Meanwhile the Revolutionary Committee, to the number of fifty or thereabouts, were sitting in the Rua da Esperanca, discussing the question, “To be or not to be.” The military members counseled delay, for the Government had ordered all officers to be at their quarters in the various barracks which are scattered over the city. The intention had been to choose a time when most of the officers were off duty and the men could mutiny at their ease; but this plan had for the moment been frustrated. The military view might have carried the day, but for the determination shown by Candido dos Reis, who pointed out that it would be madness to give the Government time to order the ships out of the Tagus. Finally, he turned to the military group, saying, “If you will not go out, I will go out alone with the sailors. I shall have the honor of getting myself shot by my comrades of the army.” His insistence carried all before it, and it was decided that the signal should be given, as previously arranged, at one o’clock in the morning.

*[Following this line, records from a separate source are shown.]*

(* ===== verification/FatDirs.v ===== *)
(** * Directories

    What the iterator of Fat.v makes of the entries of a directory, and what
    creating a file does to them. A directory is the list of its slots, cluster by
    cluster, up to the terminal entry; [scan] is the list of the files such a list
    of entries stands for. *)

From S2P Require Import Prelude Volume BootSector FatEntry DirEntry LowLevel Fat FatFiles.
Local Open Scope Z_scope.
Local Open Scope rust_scope.

(** The files of a list of entries, for a reader in state [r] that started at
    [sl]: [None] when the reader panics or never gets past an entry. An entry that
    does not continue a sequence is read again from the start. *)
Fixpoint scan (dir : Z) (r : LfnReader) (sl : option (Z * Z)) (l : list (Z * Z * DirEntry)) : option (list File) :=
  match l with
  | [] => Some []
  | (c, n, e) :: l =>
      let settle (sl : option (Z * Z)) (x : option (LfnReader * ReadLfnResult)) (retry : option (list File)) :=
        match x with
        | Some (_, Meta UnusedTerminal) => Some []
        | Some (_, Meta _) => scan dir Init None l
        | Some (r, Incomplete) => scan dir r (Some (default (c, n) sl)) l
        | Some (_, Complete nm sfn) =>
            files ← scan dir Init None l;
            Some (if is_dots nm then files
                  else {| f_dir := dir; f_name := nm; f_entry_location := default (c, n) sl;
                          f_last_entry := (sfn, c, n) |} :: files)
        | Some (_, DirEntry.Broken _ _) => retry
        | None => None
        end in
      settle sl (reader_read r e) (settle None (reader_read Init e) None)
  end.

(** [for f in dir.files()], which is how the [ls] command visits a
    directory. *)
Section listing.
Context {St : Type} `{SectorCache St} (bs : BootSector).

Fixpoint collect (fuel ifuel : nat) (dir : Z) (cur : cursor) : M St Error (list File) :=
  match fuel with
  | O => mdiverge
  | S fuel =>
      '(o, cur) <- dir_iter_next bs ifuel dir cur None ;;
      match o with
      | None => drop_cursor cur ;;; ret []
      | Some f => l <- collect fuel ifuel dir cur ;; ret (f :: l)
      end
  end.
Lemma crowded_leaked fuel st' F D D3 h dir cs fl nm sfn c :
  is_chain bs F dir cs -> F c = FatEntry.Unused -> (forall x, x <> c -> D3 x = D x) ->
  is_directory sfn = true -> DirEntry.cluster sfn = Some c -> is_dots nm = false -> (dir_fuel (bs := bs) <= fuel)%nat ->
  crowded (bs := bs) (n := n) (sz := sz) (<[c := UsedEoc]> F) D3 h dir cs fl nm sfn st' -> leaked fuel F D h dir cs fl nm st'.
Proof.
  intros Hch Hun Hx3 Hd Hc Hdots Hfuel Hcr.
  destruct (crowded_listed Hg Hsz fuel _ _ _ _ _ _ _ _ _ Hcr Hdots Hfuel) as (F' & D' & cs' & Hf' & Hgr & Hroom & Hls).
  destruct (grown_taken _ _ _ _ _ _ _ _ _ Hch Hun Hx3 Hgr) as (Hc' & _ & Hun').
  exists F', D', c. split_and!; try done.
  - unfold no_room in *. rewrite (slots_frame D D3) in Hroom; [done|]. intros x Hx. apply Hx3. intros ->. by apply (is_chain_used _ _ _ _ Hch Hx).
  - eapply runs_mono; [exact (Hls st' Hf')|]. intros l st2 [[->|(f & -> & Hn & Hs)] _]; [by left|]. right. exists f. split_and!; try done.
    unfold as_dir, file_is_dir. by rewrite Hs, Hd.
Qed.
(* ===== verification/FatRemove.v ===== *)
(** * Removing directories (src/ors-kernel/src/fs/fat.rs)

    What [File::remove] does to a directory: with [recursive] the files below it
    are removed while the directory is iterated over, and exactly the clusters of the
    whole tree are freed; without it a directory that has a file is refused. *)

From S2P Require Import Prelude Volume BootSector FatEntry DirEntry LowLevel Fat FatFiles FatDirs.
Local Open Scope Z_scope.
Local Open Scope rust_scope.

Section removing.
Context {St : Type} `{SectorCacheLaws St n sz} {bs : BootSector}
  (Hg : geometry bs n) (Hsz : sz = bpb_byts_per_sec bs).
Implicit Types (st : St) (F : Z -> FatEntry) (D : Z -> list Z) (h : counts).

Abbreviation fs st := (fs_rep bs (St := St) (n := n) (sz := sz) st).

(** The loop of [remove] over the files of a directory. *)
Definition remove_files (rm : File -> M St Error unit) (recursive : bool) (fuel : nat) :=
  fix remove_files (k : nat) (dir : Z) (cur : cursor) : M St Error unit :=
    match k with
    | O => mdiverge
    | S k =>
        '(o, cur) <- dir_iter_next bs fuel dir cur None ;;
        match o with
        | None => drop_cursor cur
        | Some file =>
            (if recursive then mcleanup (rm file) (drop_cursor cur)
             else drop_cursor cur ;;; mfail DirectoryNotEmpty) ;;;
            remove_files k dir cur
        end
    end.
(** The loop body of [release] and the first half of the one of [elapse]: a
    pending task becomes runnable. *)
Definition wake (id : Z) (q : TaskQueue) : option TaskQueue :=
  match pending_tasks q !! id with
  | Some t =>
      enqueue t {| pending_id_gen := pending_id_gen q; runnable_tasks := runnable_tasks q;
                   pending_tasks := delete id (pending_tasks q); blocks := blocks q; timeouts := timeouts q |}
  | None => Some q
  end.

Fixpoint wake_all (ids : list Z) (q : TaskQueue) : option TaskQueue :=
  match ids with
  | [] => Some q
  | id :: ids => q ← wake id q; wake_all ids q
  end.

Definition release (chan : Z) (q : TaskQueue) : option TaskQueue :=
  match blocks q !! chan with
  | Some ids =>
      wake_all ids {| pending_id_gen := pending_id_gen q; runnable_tasks := runnable_tasks q;
                      pending_tasks := pending_tasks q; blocks := delete chan (blocks q); timeouts := timeouts q |}
  | None => Some q
  end.

(** One turn of the loop of [elapse]. *)
Definition expire (id : Z) (chan : option Z) (rest : list Timeout) (q : TaskQueue) : option TaskQueue :=
  q ← wake id q;
  let b := match chan with
           | Some chan => match blocks q !! chan with
                          | Some ids => <[chan := base.filter (fun i => i <> id) ids]> (blocks q)
                          | None => blocks q
                          end
           | None => blocks q
           end in
  Some {| pending_id_gen := pending_id_gen q; runnable_tasks := runnable_tasks q;
          pending_tasks := pending_tasks q; blocks := b; timeouts := rest |}.

Fixpoint elapse_loop (now : Z) (l : list Timeout) (q : TaskQueue) : option TaskQueue :=
  match l with
  | (t, id, chan) :: rest => if t <=? now then q ← expire id chan rest q; elapse_loop now rest q else Some q
  | [] => Some q
  end.

Definition elapse (now : Z) (q : TaskQueue) : option TaskQueue := elapse_loop now (timeouts q) q.

(** ** What a queue holds *)

(** The tasks of the queue. *)
Definition queue_tasks (q : TaskQueue) : list Task :=
  mjoin (runnable_tasks q) ++ (snd <$> map_to_list (pending_tasks q)).

(** A pending task has something that wakes it up: its channel lists it, or a
    deadline does. *)
Definition registered (q : TaskQueue) (id : Z) : Prop :=
  (exists chan ids, blocks q !! chan = Some ids /\ id ∈ ids) \/ (exists t chan, (t, id, chan) ∈ timeouts q).

Definition timeout_id (x : Timeout) : Z := x.1.2.

Record queue_wf (q : TaskQueue) : Prop := {
  wf_levels : length (runnable_tasks q) = SIZE;
  wf_priority : forall i l, runnable_tasks q !! i = Some l -> Forall (fun t => index (t_priority t) = i) l;
  wf_gen : 0 <= pending_id_gen q;
  wf_pending : forall id t, pending_tasks q !! id = Some t -> 0 <= id < pending_id_gen q /\ registered q id;
  wf_blocks : forall chan ids, blocks q !! chan = Some ids ->
    NoDup ids /\ Forall (fun id => 0 <= id < pending_id_gen q) ids;
  wf_timeouts : Forall (fun x => 0 <= x.1.2 < pending_id_gen q) (timeouts q);
  wf_distinct : NoDup (timeout_id <$> timeouts q);
  wf_sorted : Sorted (fun a b => timeout_leb a b = true) (timeouts q)
}.

(** ** Lemmas: the heap *)

Lemma heap_push_perm x l : heap_push x l ≡ₚ x :: l.
Proof.
  induction l as [|y l IH]; [done|]. simpl. case_match; [done|]. rewrite IH. apply perm_swap.
Qed.

Lemma timeout_leb_total a b : timeout_leb a b = false -> timeout_leb b a = true.
Proof.
  destruct a as [[t1 i1] c1], b as [[t2 i2] c2]. simpl.
  destruct (Z.eqb_spec t1 t2), (Z.eqb_spec t2 t1), (Z.eqb_spec i1 i2), (Z.eqb_spec i2 i1); subst; try lia; try done.
  destruct c1, c2; try done; lia.
Qed.

Lemma heap_push_sorted x l :
  Sorted (fun a b => timeout_leb a b = true) l -> Sorted (fun a b => timeout_leb a b = true) (heap_push x l).
Proof.
  induction 1 as [|y l Hs IH Hhd]; simpl; [by constructor|]. destruct (timeout_leb x y) eqn:Hxy.
  - constructor; [by constructor|]. by constructor.
  - constructor; [done|]. apply timeout_leb_total in Hxy. destruct l as [|z l]; simpl; [by constructor|].
    destruct (timeout_leb x z); constructor; [done|]. by inversion Hhd.
Qed.

(** ** Lemmas: runnable queues *)

Lemma enqueue_wf_spec t q :
  queue_wf q -> exists l, runnable_tasks q !! index (t_priority t) = Some l /\
    enqueue t q = Some (with_runnable (<[index (t_priority t) := l ++ [t]]> (runnable_tasks q)) q).
Proof.
  intros Hwf. destruct (lookup_lt_is_Some_2 (runnable_tasks q) (index (t_priority t))) as [l Hl].
  { rewrite (wf_levels _ Hwf). unfold SIZE. destruct (t_priority t); simpl; lia. }
  exists l. split; [done|]. unfold enqueue. by rewrite Hl.
Qed.

Lemma join_insert {A} (ls : list (list A)) i l l' :
  ls !! i = Some l -> mjoin (<[i := l ++ l']> ls) ≡ₚ l' ++ mjoin ls.
Proof.
  revert i. induction ls as [|k ls IH]; intros [|i] Hi; simplify_eq/=.
  - rewrite <- app_assoc, (Permutation_app_comm l' (l ++ _)), <- app_assoc.
    by rewrite (Permutation_app_comm l' (mjoin ls)).
  - rewrite (IH i Hi). by rewrite !app_assoc, (Permutation_app_comm k l').
Qed.

Lemma join_pop {A} (ls : list (list A)) i (x : A) l :
  ls !! i = Some (x :: l) -> mjoin ls ≡ₚ x :: mjoin (<[i := l]> ls).
Proof.
  revert i. induction ls as [|k ls IH]; intros [|i] Hi; simplify_eq/=; [done|]. rewrite (IH i Hi). by rewrite Permutation_middle.
Qed.

(** [enqueue] adds the task, at the back of its level. *)
Lemma enqueue_ok t q :
  queue_wf q -> exists q', enqueue t q = Some q' /\ queue_wf q' /\ queue_tasks q' ≡ₚ t :: queue_tasks q.
Proof.
  intros Hwf. destruct (enqueue_wf_spec t q Hwf) as (l & Hl & ->). eexists. split; [done|]. split.
  - destruct Hwf. split; simpl; try done.
    + by rewrite length_insert.
    + intros i l' Hi. destruct (decide (i = index (t_priority t))) as [->|Hne].
      * rewrite list_lookup_insert_eq in Hi by (by apply lookup_lt_Some in Hl). simplify_eq.
        apply Forall_app. split; [by apply wf_priority0|by apply Forall_singleton].
      * rewrite list_lookup_insert_ne in Hi by done. by apply wf_priority0.
  - unfold queue_tasks. simpl. by rewrite (join_insert _ _ _ _ Hl).
Qed.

That evening, at the Palace of Belem, some two miles down the Tagus from the Necessidades Palace, Marshal Hermes da Fonseca, President-elect of Brazil, was entertaining King Manuel at a State dinner. There was an electrical sense of disquiet in the air. Several official guests were absent, and every few minutes there came telephone-calls for this or that minister or general, some of whom reappeared, while some did not. At last the tension got so much on the nerves of the young King that he scribbled on his menu-card a request that the banquet might be shortened; and, in fact, one or two courses were omitted. Then followed the dreary ritual of toasts; and at last, at half-past eleven, Dom Manuel parted from his host and set off in his automobile, escorted by a troop of cavalry. Two bands played the royal anthem. Had he known, poor youth, that he was never to hear it again, there might have been a crumb of consolation in the thought.
It would be impossible without a map to make clear the various phases of the Battle of Lisbon. Nor would there be any great interest in so doing. There was no particular strategy in the revolutionary plans, and what strategy there was fell to pieces at an early point. It is not clear that the signal was ever formally given, but about the appointed hour mutinies broke out in several barracks. In some cases the Royalist officers were put under arrest, in one case a colonel and two other officers were shot. A mixed company of soldiers and civilians, with ten or twelve guns, marched, as had been arranged, upon the Necessidades Palace, to demand the abdication of the King; but they were met on the heights behind the palace by a body of the “guardia municipal,” and, after a sharp skirmish, were forced to retire, leaving three of their guns disabled behind them. They retreated to the general rallying-point of the Republican forces, the Rotunda, at the upper end of the mile-long Avenida da Liberdade. This avenue stands to the Rocio very much in the relation of Charing Cross Road to Trafalgar Square: there is a curve at their junction which prevents you from seeing—or shooting—from the one into the other. On reaching the Rotunda, the insurgents learned that the Rocio had been occupied by Royalist troops, from the Citadel of St. George and another barrack, with one or two machine guns, but no cannon.